/CMD files on the various TRS-80 Model I and III OSes are machine code command files.

They seem to have some internal format but not really a file header.

They often start with 01 02 and then a 16-bit address that looks like where the file should be loaded, and then Z80 code. But one starts with 05 06 followed by a 6-character string, but another starts with 01 02 followed by a sensible address but then followed by a 7-character string. So I can't make out the pattern.

I can't find either the format of these files or the method they are loaded and executed by the machine documented on the internet. I also can't find source code of any of the emulators that support running them directly from the host computer's file system.

Does somebody know how these /CMD commands work?


1 Answer 1


/CMD files are a series of tagged records. Some record types have meaning only for certain features of some of the TRS-80 DOSes. Only two seem important for loading and executing them.

byte:        type
byte:        size* in bytes
bytes[size]: data

*size 0 → 256 bytes
*size for type 1 only, size 1 → 257 bytes, size 2 → 258 bytes

type 1:     object code (load block)
data[0..1]: load address, 16-bit little-endian
data[2...]: the actual program code & data

type 2:     transfer address (entry address)
data[0..1]: address execution begins, 16-bit little-endian

There should be one type 2 field, it should be the last field, and it indicates the end of the file.

All types up to 0x1F can be otherwise skipped by using the size field.

All types above 0x1F are invalid. Perhaps the file is not really a /CMD file or is corrupt.

There is often garbage following the type 2 field. (Perhaps they were written to disk in sizes rounded to the next exact sector size?)
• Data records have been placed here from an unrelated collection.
(** * contact-merge: matching and merging engine

    A shallow embedding of [src/contact-merge.py] (normalisation, similarity
    scoring, field merging and the two deduplication modes) together with the
    properties stated about them.

    Modelling conventions.
    - A Python [str] is a [string] that holds the bytes of its UTF-8
      encoding; [Str.chars] cuts it into its characters. The whitespace that
      [str.strip] removes is the set of the 29 characters for which
      [str.isspace] holds, ASCII or not. Comparing, joining and splitting at
      [;] act on the encoding as they act on the characters.
    - What depends on the Unicode database of the interpreter is part of the
      interface [Externals]: which characters beyond ASCII are decimal
      digits for the pattern [\D], and what [str.lower] makes of a string
      that is not pure ASCII. On ASCII the two are defined here.
    - A contact (an [OrderedDict] from field names to strings) is an
      association list in insertion order; [dict_get] and [dict_set] are the
      dictionary's [.get(k)] and [d[k] = v]. The records of an input list are
      distinct objects, as the importers create them, so a list of records is
      a list of values and an assignment to a record is an update at its
      index.
    - Scores are rational numbers: the third-party similarity functions
      [fuzz.ratio] and [fuzz.token_set_ratio] and the rendering [str] of a
      score belong to [Externals] as well, and the arithmetic mean is taken
      exactly.
    - A [KeyError] is the result [None]; what is printed is returned with the
      result. *)

From Stdlib Require Import Ascii String QArith Lqa.
From stdpp Require Import base option list strings pretty gmap.

Local Open Scope string_scope.
Local Open Scope list_scope.
Local Open Scope nat_scope.

(** What the engine uses from outside the repository: [rapidfuzz.fuzz.ratio],
    [rapidfuzz.fuzz.token_set_ratio], [str] applied to a score, and the
    Unicode database of the interpreter: [decimal ch] tells whether the
    character [ch] beyond ASCII (given by its UTF-8 encoding) is a decimal
    digit (category Nd), and [unicode_lower s] is [s.lower()] for a string
    [s] that is not pure ASCII. *)
Class Externals : Type := {
  fuzz_ratio : string → string → Q;
  fuzz_token_set_ratio : string → string → Q;
  str : Q → string;
  decimal : string → bool;
  unicode_lower : string → string
}.

(** ** Characters and strings *)

Module Str.

Definition code (c : ascii) : N := Ascii.N_of_ascii c.

Definition byte (n : N) : ascii := Ascii.ascii_of_N n.

(** The UTF-8 encoding of the character with code point [n]. *)
Definition utf8 (n : N) : string :=
  if (n <? 0x80)%N then String (byte n) ""
  else if (n <? 0x800)%N then
    String (byte (0xC0 + n / 0x40)) (String (byte (0x80 + n mod 0x40)) "")
  else if (n <? 0x10000)%N then
    String (byte (0xE0 + n / 0x1000))
      (String (byte (0x80 + (n / 0x40) mod 0x40))
         (String (byte (0x80 + n mod 0x40)) ""))
  else
    String (byte (0xF0 + n / 0x40000))
      (String (byte (0x80 + (n / 0x1000) mod 0x40))
         (String (byte (0x80 + (n / 0x40) mod 0x40))
            (String (byte (0x80 + n mod 0x40)) ""))).

(** The bytes [10xxxxxx], which continue a character. *)
Definition is_continuation (c : ascii) : bool :=
  (0x80 <=? code c)%N && (code c <? 0xC0)%N.

Definition starts_inside (s : string) : bool :=
  match s with
  | String c _ => is_continuation c
  | "" => false
  end.

Definition glue (c : ascii) (l : list string) : list string :=
  match l with
  | ch :: chs => String c ch :: chs
  | [] => [String c ""]
  end.

(** The characters of a string, in order: each is a byte together with the
    continuation bytes that follow it. *)
Fixpoint chars (s : string) : list string :=
  match s with
  | "" => []
  | String c s' =>
      if starts_inside s' then glue c (chars s') else String c "" :: chars s'
  end.

(** [''.join(l)] *)
Definition join (l : list string) : string := foldr String.append "" l.

(** The code points of the characters [c] with [c.isspace()]: TAB..CR,
    FS..US, SPACE, NEL, NBSP, OGHAM SPACE MARK, EN QUAD..HAIR SPACE, LINE and
    PARAGRAPH SEPARATOR, NARROW NO-BREAK SPACE, MEDIUM MATHEMATICAL SPACE,
    IDEOGRAPHIC SPACE. *)
Definition whitespace : list N :=
  [0x09; 0x0A; 0x0B; 0x0C; 0x0D; 0x1C; 0x1D; 0x1E; 0x1F; 0x20; 0x85; 0xA0;
   0x1680; 0x2000; 0x2001; 0x2002; 0x2003; 0x2004; 0x2005; 0x2006; 0x2007;
   0x2008; 0x2009; 0x200A; 0x2028; 0x2029; 0x202F; 0x205F; 0x3000]%N.

(** Whitespace as [str.strip] and [str.split] see it. *)
Definition is_space (ch : string) : bool :=
  bool_decide (ch ∈ utf8 <$> whitespace).

(** A list of characters without its leading whitespace ... *)
Fixpoint ltrim (l : list string) : list string :=
  match l with
  | [] => []
  | ch :: l' => if is_space ch then ltrim l' else l
  end.

(** ... and without its trailing whitespace. *)
Fixpoint rtrim (l : list string) : list string :=
  match l with
  | [] => []
  | ch :: l' =>
      match rtrim l' with
      | [] => if is_space ch then [] else [ch]
      | r => ch :: r
      end
  end.

(** [s.strip()] *)
Definition strip (s : string) : string := join (rtrim (ltrim (chars s))).

(** [s.split(sep)] for a one-character ASCII separator: never the empty
    list. *)
Fixpoint split (sep : ascii) (s : string) : list string :=
  match s with
  | "" => [""]
  | String c s' =>
      if Ascii.eqb c sep then "" :: split sep s'
      else match split sep s' with
           | [] => [String c ""]
           | t :: ts => String c t :: ts
           end
  end.

Fixpoint is_ascii (s : string) : bool :=
  match s with
  | "" => true
  | String c s' => (code c <? 0x80)%N && is_ascii s'
  end.

Definition lower_char (c : ascii) : ascii :=
  if (65 <=? code c)%N && (code c <=? 90)%N
  then byte (code c + 32) else c.

Fixpoint lower_ascii (s : string) : string :=
  match s with
  | "" => ""
  | String c s' => String (lower_char c) (lower_ascii s')
  end.

(** [s.lower()] *)
Definition lower {E : Externals} (s : string) : string :=
  if is_ascii s then lower_ascii s else unicode_lower s.

Definition ascii_digit (c : ascii) : bool :=
  (48 <=? code c)%N && (code c <=? 57)%N.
I think I might have found it. There's a "hex2cmd" command on Ubuntu:

hex2cmd - convert Intel hex format to TRS-80 CMD format

And it goes on to say

The LDOS Quarterly, April 1, 1982 (Vol 1, No 4) ⟨http://www.tim-mann.org/misosys.html⟩, has documentation of the TRS-80 DOS CMD file format.

While I didn't find it in the link they gave, I did find the LDOS Quarterly they mention. It's in a column called Roy’s Technical Corner.

(ninjalj found another copy much faster than than me while I was writing up my answer.)

And now I've found a much more recent post on this topic by the blog of Jim Lawless: Understanding TRS-80 CMD Files

The post even includes the C source for Jim's own tool for scanning the CMD files. He also mentions some confusing aspects that the documentation didn't make clear.